-------- WORKING DATA
(** * EEP definition for PARSEC tracks: a shallow embedding of
    [eep/define_eep.py] and the properties of its index bookkeeping.

    Conventions of the embedding.
    - A track's samples ([track.data], a structured array) are a list of
      rows; a column is the list of one field over the rows.
    - Sample values are exact rationals ([Q]); the code only compares them,
      subtracts them and takes absolute values.
    - Indices are [Z], as numpy integers are signed and a negative index
      addresses an array from its end.
    - A Python exception is a [Raise] result; the state reached so far is
      dropped with it, as every [try] block of the module guards a pure
      expression.
    - Integer [/] is floor division, the module being Python 2 code. *)

From Stdlib Require Import ZArith QArith Qabs Qround String Lia Lqa.
From stdpp Require Import base option list strings gmap.

Open Scope Z_scope.

(** ** numpy on lists *)

Module np.

(** [a[i]] for a possibly negative [i]. *)
Definition index {A} (l : list A) (i : Z) : option A :=
  let n := Z.of_nat (length l) in
  if 0 <=? i then l !! Z.to_nat i
  else if - n <=? i then l !! Z.to_nat (n + i)
  else None.

Definition arange (a b : Z) : list Z :=
  (fun k : nat => a + Z.of_nat k) <$> seq 0 (Z.to_nat (b - a)).

(** [a[inds]] for an index array. *)
Definition take {A} (l : list A) (inds : list Z) : option (list A) :=
  mapM (index l) inds.

Fixpoint nonzero_from {A} (p : A -> bool) (i : Z) (l : list A) : list Z :=
  match l with
  | [] => []
  | x :: l' =>
      if p x then i :: nonzero_from p (i + 1) l'
      else nonzero_from p (i + 1) l'
  end.

(** [np.nonzero(cond)[0]]: the positions where the condition holds. *)
Definition nonzero {A} (p : A -> bool) (l : list A) : list Z :=
  nonzero_from p 0 l.

Definition diff (l : list Z) : list Z :=
  zip_with (fun a b => b - a) l (tail l).

Fixpoint arg_from {A} (better : A -> A -> bool)
         (bi : nat) (b : A) (i : nat) (l : list A) : nat :=
  match l with
  | [] => bi
  | x :: l' =>
      if better x b then arg_from better i x (S i) l'
      else arg_from better bi b (S i) l'
  end.

(** First position of an extremal element; [None] on the empty array,
    where numpy raises [ValueError]. *)
Definition arg {A} (better : A -> A -> bool) (l : list A) : option nat :=
  match l with
  | [] => None
  | x :: l' => Some (arg_from better 0%nat x 1%nat l')
  end.

Definition Qltb (x y : Q) : bool := negb (Qle_bool y x).

Definition argmin (l : list Q) : option nat := arg Qltb l.
Definition argmax (l : list Q) : option nat := arg (fun x y => Qltb y x) l.
Definition argminZ (l : list Z) : option nat := arg Z.ltb l.

Definition minZ (l : list Z) : option Z :=
  match l with
  | [] => None
  | x :: l' => Some (foldr Z.min x l')
  end.

Definition linspace (a b : Q) (n : nat) : list Q :=
  (fun k : nat =>
     (a + (inject_Z (Z.of_nat k)) * ((b - a) / inject_Z (Z.of_nat (n - 1))))%Q)
    <$> seq 0 n.

(** [np.round] to no decimals: half-way cases go to the even neighbour. *)
Definition round (x : Q) : Z :=
  let f := Qfloor x in
  let r := (x - inject_Z f)%Q in
  match (r ?= 1 # 2)%Q with
  | Lt => f
  | Gt => f + 1
  | Eq => if Z.even f then f else f + 1
  end.

(** Stable ascending [argsort]. *)
Fixpoint insert_by (v : nat -> Q) (i : nat) (l : list nat) : list nat :=
  match l with
  | [] => [i]
  | j :: l' => if Qltb (v i) (v j) then i :: l else j :: insert_by v i l'
  end.

Definition argsort (l : list Q) : list nat :=
  let v := fun i : nat => default 0%Q (l !! i) in
  foldl (fun acc i => insert_by v i acc) [] (seq 0 (length l)).

End np.

(** ** Names, messages, tracks *)

(** The EEP catalogue.  [YCEN n] is the name [YCEN_0.ddd] whose three
    decimals read [n]; [TPAGB_n i] is [TPAGBi]. *)
Inductive eep : Set :=
| PMS_BEG | PMS_MIN | PMS_END | NEAR_ZAM | MS_BEG | POINT_B | POINT_C
| RG_BASE | MS_TMIN | MS_TO | SG_MAXL | RG_MINL | RG_BMP1 | RG_BMP2
| RG_TIP | HE_BEG | YCEN (thousandths : Z) | AGB_LY1 | AGB_LY2 | TPAGB
| TPAGB_n (i : Z) | Other (name : string).

#[global] Instance eep_eq_dec : EqDecision eep.
Proof. solve_decision. Defined.

(** The columns of [track.data] named in [config]. *)
Inductive column : Set := age | logL | logT | xcen | ycen | LY | LX.

#[global] Instance column_eq_dec : EqDecision column.
Proof. solve_decision. Defined.

Record Row : Set := {
  r_age : Q; r_logL : Q; r_logT : Q; r_xcen : Q; r_ycen : Q;
  r_LY : Q; r_LX : Q; r_MODE : Z; r_step : Z
}.

Definition field (c : column) (r : Row) : Q :=
  match c with
  | age => r_age r | logL => r_logL r | logT => r_logT r
  | xcen => r_xcen r | ycen => r_ycen r | LY => r_LY r | LX => r_LX r
  end.

Inductive marg : Set :=
| ArgQ (q : Q) | ArgZ (z : Z) | ArgName (e : eep) | ArgStr (s : string).

(** A formatted message: the format string and the values it is filled
    with. *)
Record msg : Set := Msg { fmt : string; fargs : list marg }.

Definition Text (s : string) : msg := Msg s [].

Record Track : Set := {
  data : list Row;
  mass : Q;
  Z_ : Q;
  Y_ : Q;
  hb : bool;
  agb : bool;
  sptcri : list Z;
  iptcri : list Z;
  info : list (eep * msg);
  flag : option msg;
  (** the attributes [track.i<name>] set by [add_eep], latest first *)
  attrs : list (eep * Z)
}.

Definition col (c : column) (t : Track) : list Q := field c <$> data t.

Definition assoc {B} (e : eep) (l : list (eep * B)) : option B :=
  snd <$> List.find (fun p => bool_decide (fst p = e)) l.

(** ** The critical-point table and the collaborators outside the module *)

Record critical_point : Set := {
  eep_list : list eep;
  sandro_eeps : list eep;
  please_define : list eep;
  masses : list Q
}.

Record config : Set := {
  low_mass : Q; inte_mass : Q; high_mass : Q; max_age : Q
}.

(** Keyword arguments of [peak_finder], as the dictionaries [pf_kw] hold
    them: an absent key is [None]. *)
Record pf_kw : Set := {
  get_max : option bool;
  sandro : bool;
  more_than_one : string;
  parametric_interp : option bool;
  less_linear_fit : option bool
}.

Inductive endpoint : Set := Named (e : eep) | At (i : Z).

(** A call of [peak_finder] and what it returned. *)
Record pf_call : Set := {
  pf_col : column; pf_start : endpoint; pf_end : endpoint; pf_args : pf_kw;
  pf_result : Z
}.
----------------
[TASK OBJECTIVE]
Transcribe the material above in full.

[TASK ANSWER]
(** * EEP definition for PARSEC tracks: a shallow embedding of
    [eep/define_eep.py] and the properties of its index bookkeeping.

    Conventions of the embedding.
    - A track's samples ([track.data], a structured array) are a list of
      rows; a column is the list of one field over the rows.
    - Sample values are exact rationals ([Q]); the code only compares them,
      subtracts them and takes absolute values.
    - Indices are [Z], as numpy integers are signed and a negative index
      addresses an array from its end.
    - A Python exception is a [Raise] result; the state reached so far is
      dropped with it, as every [try] block of the module guards a pure
      expression.
    - Integer [/] is floor division, the module being Python 2 code. *)

From Stdlib Require Import ZArith QArith Qabs Qround String Lia Lqa.
From stdpp Require Import base option list strings gmap.

Open Scope Z_scope.

(** ** numpy on lists *)

Module np.

(** [a[i]] for a possibly negative [i]. *)
Definition index {A} (l : list A) (i : Z) : option A :=
  let n := Z.of_nat (length l) in
  if 0 <=? i then l !! Z.to_nat i
  else if - n <=? i then l !! Z.to_nat (n + i)
  else None.

Definition arange (a b : Z) : list Z :=
  (fun k : nat => a + Z.of_nat k) <$> seq 0 (Z.to_nat (b - a)).

(** [a[inds]] for an index array. *)
Definition take {A} (l : list A) (inds : list Z) : option (list A) :=
  mapM (index l) inds.

Fixpoint nonzero_from {A} (p : A -> bool) (i : Z) (l : list A) : list Z :=
  match l with
  | [] => []
  | x :: l' =>
      if p x then i :: nonzero_from p (i + 1) l'
      else nonzero_from p (i + 1) l'
  end.

(** [np.nonzero(cond)[0]]: the positions where the condition holds. *)
Definition nonzero {A} (p : A -> bool) (l : list A) : list Z :=
  nonzero_from p 0 l.

Definition diff (l : list Z) : list Z :=
  zip_with (fun a b => b - a) l (tail l).

Fixpoint arg_from {A} (better : A -> A -> bool)
         (bi : nat) (b : A) (i : nat) (l : list A) : nat :=
  match l with
  | [] => bi
  | x :: l' =>
      if better x b then arg_from better i x (S i) l'
      else arg_from better bi b (S i) l'
  end.

(** First position of an extremal element; [None] on the empty array,
    where numpy raises [ValueError]. *)
Definition arg {A} (better : A -> A -> bool) (l : list A) : option nat :=
  match l with
  | [] => None
  | x :: l' => Some (arg_from better 0%nat x 1%nat l')
  end.

Definition Qltb (x y : Q) : bool := negb (Qle_bool y x).

Definition argmin (l : list Q) : option nat := arg Qltb l.
Definition argmax (l : list Q) : option nat := arg (fun x y => Qltb y x) l.
Definition argminZ (l : list Z) : option nat := arg Z.ltb l.

Definition minZ (l : list Z) : option Z :=
  match l with
  | [] => None
  | x :: l' => Some (foldr Z.min x l')
  end.

Definition linspace (a b : Q) (n : nat) : list Q :=
  (fun k : nat =>
     (a + (inject_Z (Z.of_nat k)) * ((b - a) / inject_Z (Z.of_nat (n - 1))))%Q)
    <$> seq 0 n.

(** [np.round] to no decimals: half-way cases go to the even neighbour. *)
Definition round (x : Q) : Z :=
  let f := Qfloor x in
  let r := (x - inject_Z f)%Q in
  match (r ?= 1 # 2)%Q with
  | Lt => f
  | Gt => f + 1
  | Eq => if Z.even f then f else f + 1
  end.

(** Stable ascending [argsort]. *)
Fixpoint insert_by (v : nat -> Q) (i : nat) (l : list nat) : list nat :=
  match l with
  | [] => [i]
  | j :: l' => if Qltb (v i) (v j) then i :: l else j :: insert_by v i l'
  end.

Definition argsort (l : list Q) : list nat :=
  let v := fun i : nat => default 0%Q (l !! i) in
  foldl (fun acc i => insert_by v i acc) [] (seq 0 (length l)).

End np.

(** ** Names, messages, tracks *)

(** The EEP catalogue.  [YCEN n] is the name [YCEN_0.ddd] whose three
    decimals read [n]; [TPAGB_n i] is [TPAGBi]. *)
Inductive eep : Set :=
| PMS_BEG | PMS_MIN | PMS_END | NEAR_ZAM | MS_BEG | POINT_B | POINT_C
| RG_BASE | MS_TMIN | MS_TO | SG_MAXL | RG_MINL | RG_BMP1 | RG_BMP2
| RG_TIP | HE_BEG | YCEN (thousandths : Z) | AGB_LY1 | AGB_LY2 | TPAGB
| TPAGB_n (i : Z) | Other (name : string).

#[global] Instance eep_eq_dec : EqDecision eep.
Proof. solve_decision. Defined.

(** The columns of [track.data] named in [config]. *)
Inductive column : Set := age | logL | logT | xcen | ycen | LY | LX.

#[global] Instance column_eq_dec : EqDecision column.
Proof. solve_decision. Defined.

Record Row : Set := {
  r_age : Q; r_logL : Q; r_logT : Q; r_xcen : Q; r_ycen : Q;
  r_LY : Q; r_LX : Q; r_MODE : Z; r_step : Z
}.

Definition field (c : column) (r : Row) : Q :=
  match c with
  | age => r_age r | logL => r_logL r | logT => r_logT r
  | xcen => r_xcen r | ycen => r_ycen r | LY => r_LY r | LX => r_LX r
  end.

Inductive marg : Set :=
| ArgQ (q : Q) | ArgZ (z : Z) | ArgName (e : eep) | ArgStr (s : string).

(** A formatted message: the format string and the values it is filled
    with. *)
Record msg : Set := Msg { fmt : string; fargs : list marg }.

Definition Text (s : string) : msg := Msg s [].

Record Track : Set := {
  data : list Row;
  mass : Q;
  Z_ : Q;
  Y_ : Q;
  hb : bool;
  agb : bool;
  sptcri : list Z;
  iptcri : list Z;
  info : list (eep * msg);
  flag : option msg;
  (** the attributes [track.i<name>] set by [add_eep], latest first *)
  attrs : list (eep * Z)
}.

Definition col (c : column) (t : Track) : list Q := field c <$> data t.

Definition assoc {B} (e : eep) (l : list (eep * B)) : option B :=
  snd <$> List.find (fun p => bool_decide (fst p = e)) l.

(** ** The critical-point table and the collaborators outside the module *)

Record critical_point : Set := {
  eep_list : list eep;
  sandro_eeps : list eep;
  please_define : list eep;
  masses : list Q
}.

Record config : Set := {
  low_mass : Q; inte_mass : Q; high_mass : Q; max_age : Q
}.

(** Keyword arguments of [peak_finder], as the dictionaries [pf_kw] hold
    them: an absent key is [None]. *)
Record pf_kw : Set := {
  get_max : option bool;
  sandro : bool;
  more_than_one : string;
  parametric_interp : option bool;
  less_linear_fit : option bool
}.

Inductive endpoint : Set := Named (e : eep) | At (i : Z).

(** A call of [peak_finder] and what it returned. *)
Record pf_call : Set := {
  pf_col : column; pf_start : endpoint; pf_end : endpoint; pf_args : pf_kw;
  pf_result : Z
}.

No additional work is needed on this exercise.